才受过刑的男子卸了力,脑袋低垂,半晌吐出几个字,“奴才真的不知.....”
“你跟在他身边最久,这点事都想不出个结果???”祁瑀不满,抬手又要吩咐属下用刑。
“且慢。”刑狱长廊里传来一道声音。
她闻声回头,只见南荣修然迈进了刑房。
“参加皇上。”他抬手随意行了礼。
“你怎么到这儿来了?”祁瑀睨他一眼,转过头,看着满身伤痕的男子。
“臣若再晚来一步,这人怕是要被您折磨致死了。”南荣修然随着她的目光看过去。
祁瑀下手不比他轻,若再继续,这人势必会没命。
“死就死了,一个废物,怎么折腾也问不出来半个字,留着也无用。”
“话不能这么说。”南荣修然看她,“皇上,换了地方说话。”
“?”
.....
两人兜兜转转,绕到了最边上的刑房,他这才开口道,“皇上,您不能将他弄死。”
“为何?”祁瑀不解。
“他是萧铄身边的太监,打小就跟着他,和他多少有感情的。”南荣修然压低了嗓子。
“所以呢?”
“留着他,总会有用的。”
“他连萧铄能藏在哪儿都不知道,能有什么用?”祁瑀有些不屑,嗤笑一声。
“您听我说.....”
——
“桉桉!”
姜知瑾开门便见到一个熟悉的面孔,直接就抱了上去。
李桉被撞了个满怀,随即笑了笑伸手搂住她。
“看见你还是这般生龙活虎的,我也就放心了。”她顺着她的背,脸上满是笑意。
姜知瑾闻言松开她退回去,笑嘻嘻的,“我福大命大,好得很~”
“你呢?你怎么样?”
她们二人聊的火热,萧铄看了一眼便领着姬桁往别处走了。
“宫里放出消息,说孟南快不行了。”姬桁跟在他身后,忽的说道。
“......是祁瑀他们做的。”萧铄在院子里停下,转身看着他。
“嗯,你被萧晟带走,他的日子也不好过,我买通了侍卫,他们说他被关在刑狱里....
他这般的人,跟在你身边伺候多年,在里面受到了何等待遇可想而知,祁瑀不会放过他的。”
萧铄背着手,指节渐渐回蜷。
“快了,我很快便会救他出来。”
“问题在于....他是否还能挺到那一日。”姬桁蹙眉,“还有,他会不会为了求生,将你的事都说出去?”

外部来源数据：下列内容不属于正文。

Lemma read_header_ok r len more s :
  wf_reader r → fits r → left r = MAGIC ++ len ++ header ++ more →
  byteLength len = 4 → number len = byteLength header → 1 ≤ byteLength header ≤ 4096 →
  ∃ s' r', read_header interrupt r s = (s', Ok (header, r')) ∧ left r' = more ∧ fits r'.
Proof using no_interrupt.
  intros Hwf Hfit HL HL1 HL2 HL3. unfold read_header. rewrite app_assoc in HL. unfold mbind at 1, M_bind at 1.
  destruct (read_next 12 (MAGIC ++ len) _ _ s Hwf Hfit HL) as (s2 & r1 & -> & _ & _ & Hwf1 & Hfit1 & HL4).
  { by rewrite byteLength_app, HL1. }
  unfold mbind at 1, M_bind at 1. destruct (check_ok s2) as (s3 & -> & _).
  change (take 8 (MAGIC ++ len)) with MAGIC. rewrite bool_decide_true by done. cbn [negb].
  change (drop 8 (MAGIC ++ len)) with len. cbv zeta. rewrite HL2, (proj2 (Z.ltb_ge _ _)), (proj2 (Z.ltb_ge _ _)) by lia. cbn [orb].
  unfold mbind at 1, M_bind at 1. destruct (read_next _ _ _ _ s3 Hwf1 Hfit1 HL4 eq_refl) as (s4 & r2 & -> & _ & _ & _ & Hfit2 & HL5).
  by eexists _, _.
Qed.

(** A file of the right structure is decoded. *)
Lemma decode_body_ok size t chunks len raw sealed plains ml meta metadata state overlay s :
  t_pending s = None → t_position s = 0 → t_index s = 0 →
  s_chunks t = Some <$> chunks → s_error t = None → concat chunks = MAGIC ++ len ++ header ++ concat sealed →
  byteLength len = 4 → number len = byteLength header → 1 ≤ byteLength header ≤ 4096 →
  good_header state_base parse size header raw packed (byteLength (concat chunks)) →
  byteLength (concat chunks) ≤ LIMIT + 65536 → records 0 sealed plains →
  (∀ pieces, concat pieces = concat plains → ∃ out, inflate (Stream (Some <$> pieces) None) = Stream (Some <$> out) None ∧
     concat out = ml ++ meta ++ state ++ overlay) →
  good_sections parse raw ml meta metadata state overlay →
  ∃ s' d, decode_body interrupt state_base open_state inflate parse sha256 size t s = (s', Ok d).
Proof using no_interrupt Hpacked.
  intros EP EO EI ET1 ET2 EC HL1 HL2 HL3 HG HX HR Hinf HS. unfold decode_body. unfold mbind at 1, M_bind at 1.
  destruct (check_ok s) as (s1 & -> & HT1). set (total := byteLength (concat chunks)) in *.
  destruct (fits_new t chunks (LIMIT + 65536) ET1 ET2 HX) as [Hfit0 HL0]. pose proof (wf_new t (LIMIT + 65536)) as Hwf0.
  rewrite EC in HL0. destruct (read_header_ok _ _ _ s1 Hwf0 Hfit0 HL0 HL1 HL2 HL3) as (s2 & src & EH & HL4 & _).
  unfold mbind at 1, M_bind at 1. rewrite EH.
  apply read_header_spec in EH as (len' & _ & _ & _ & HR1 & _ & EP2 & EO2 & EI2); [|done].
  destruct (check_header_ok size raw _ s2 HG HX) as (s3 & ECH & HT3). unfold mbind at 1, M_bind at 1. rewrite ECH.
  (* the compressed bytes *)
  apply (reads_max total) in HR1. change (with_max total (new_reader t (LIMIT + 65536))) with (new_reader t total) in HR1.
  destruct (fits_new t chunks total ET1 ET2 ltac:(done)) as [Hfit1 _]. destruct (reads_fits _ _ _ HR1 Hfit1) as [Hfit2 _].
  assert (EP3 : t_pending s3 = None) by (by rewrite (tk_pending _ _ HT3), EP2, (tk_pending _ _ HT1)).
  assert (EO3 : t_position s3 = 0) by (by rewrite (tk_position _ _ HT3), EO2, (tk_position _ _ HT1)).
  assert (EI3 : t_index s3 = 0) by (by rewrite (tk_index _ _ HT3), EI2, (tk_index _ _ HT1)).
  destruct (drain_ok (drain_fuel packed) (with_max total src) s3 sealed plains (rs_wf _ _ _ HR1) Hfit2 HL4) as (s4 & src4 & ct & ED & HE).
  { unfold pending_ok. by rewrite EP3. }
  { by rewrite EI3. }
  { unfold pieces_left, drain_fuel, pending_rest. rewrite EI3, EP3. change (ceil_div (byteLength []) PIECE) with 0.
    unfold record_count. lia. }
  unfold mbind at 1, M_bind at 1. rewrite ED.
  apply drain_records in ED as (pieces & sealed' & plains' & EC1 & EC2 & HRec & HR3 & HA & _);
    [|done|apply (rs_wf _ _ _ HR1)|done|done|done|done].
  pose proof (reads_trans _ _ _ _ _ HR1 HR3) as HR4. destruct (reads_stream _ _ _ _ HR4 HA) as (chunks' & F1 & F2 & _ & F4).
  rewrite ET1 in F1. apply (inj (fmap Some)) in F1 as <-. assert (ES : concat sealed = concat sealed').
  { destruct (reads_fits _ _ _ HR3 Hfit2) as [_ HLs]. change (left (with_max total src)) with (left src) in HLs. rewrite HL4 in HLs.
    unfold left in HLs. rewrite (ae_in _ HA), (ae_rest _ HA) in HLs. cbn in HLs. by rewrite app_nil_r in HLs. }
  destruct (records_functional _ _ _ _ _ HR HRec ES) as [<- <-].
  (* the raw bytes *)
  destruct (Hinf pieces EC2) as (out & HI1 & HI2). destruct ct as [cc ce]. cbn in EC1, HE. subst cc ce. rewrite HI1.
  unfold tell, modify. unfold mbind at 1, M_bind at 1.
  assert (HLr : byteLength (concat out) = raw).
  { rewrite HI2, !byteLength_app. destruct HS. lia. }
  destruct (fits_new (Stream (Some <$> out) None) out raw eq_refl eq_refl ltac:(lia)) as [Hfit5 HL5]. rewrite HI2 in HL5.
  pose proof (wf_new (Stream (Some <$> out) None) raw) as Hwf5.
  destruct (read_sections_ok raw ml meta metadata state overlay _ (note OpenRaw s4) (proj2 (gh_raw _ _ _ _ _ _ _ HG)) Hwf5 Hfit5 HL5 HS)
    as (s5 & r5 & ERS). unfold mbind at 1, M_bind at 1. rewrite ERS.
  apply read_sections_spec in ERS as (ml' & meta' & _ & HR5 & HA5 & _); [|done].
  destruct (reads_stream _ _ _ _ HR5 HA5) as (out' & G1 & G2 & _ & G4). cbn in G1. apply (inj (fmap Some)) in G1 as <-.
  unfold gets. unfold mbind, M_bind. rewrite G4, F4, <- G2, <- F2, HLr. fold total. rewrite !Z.eqb_refl. cbn. by eexists _, _.
Qed.
End complete.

“不会。”萧铄应得很快,这件事他想都不用想,便能给出答案。
“这么多年,我与他,早就超越了主仆情谊。
他八岁便跟在我身边,我相信他,他不会害我。”
“你都如此说了,我自己倒也没什么好纠结的了。”姬桁看着他,“阿瑾也寻回来了,你打算何时杀进宫,取了那祁瑀的项上人头。”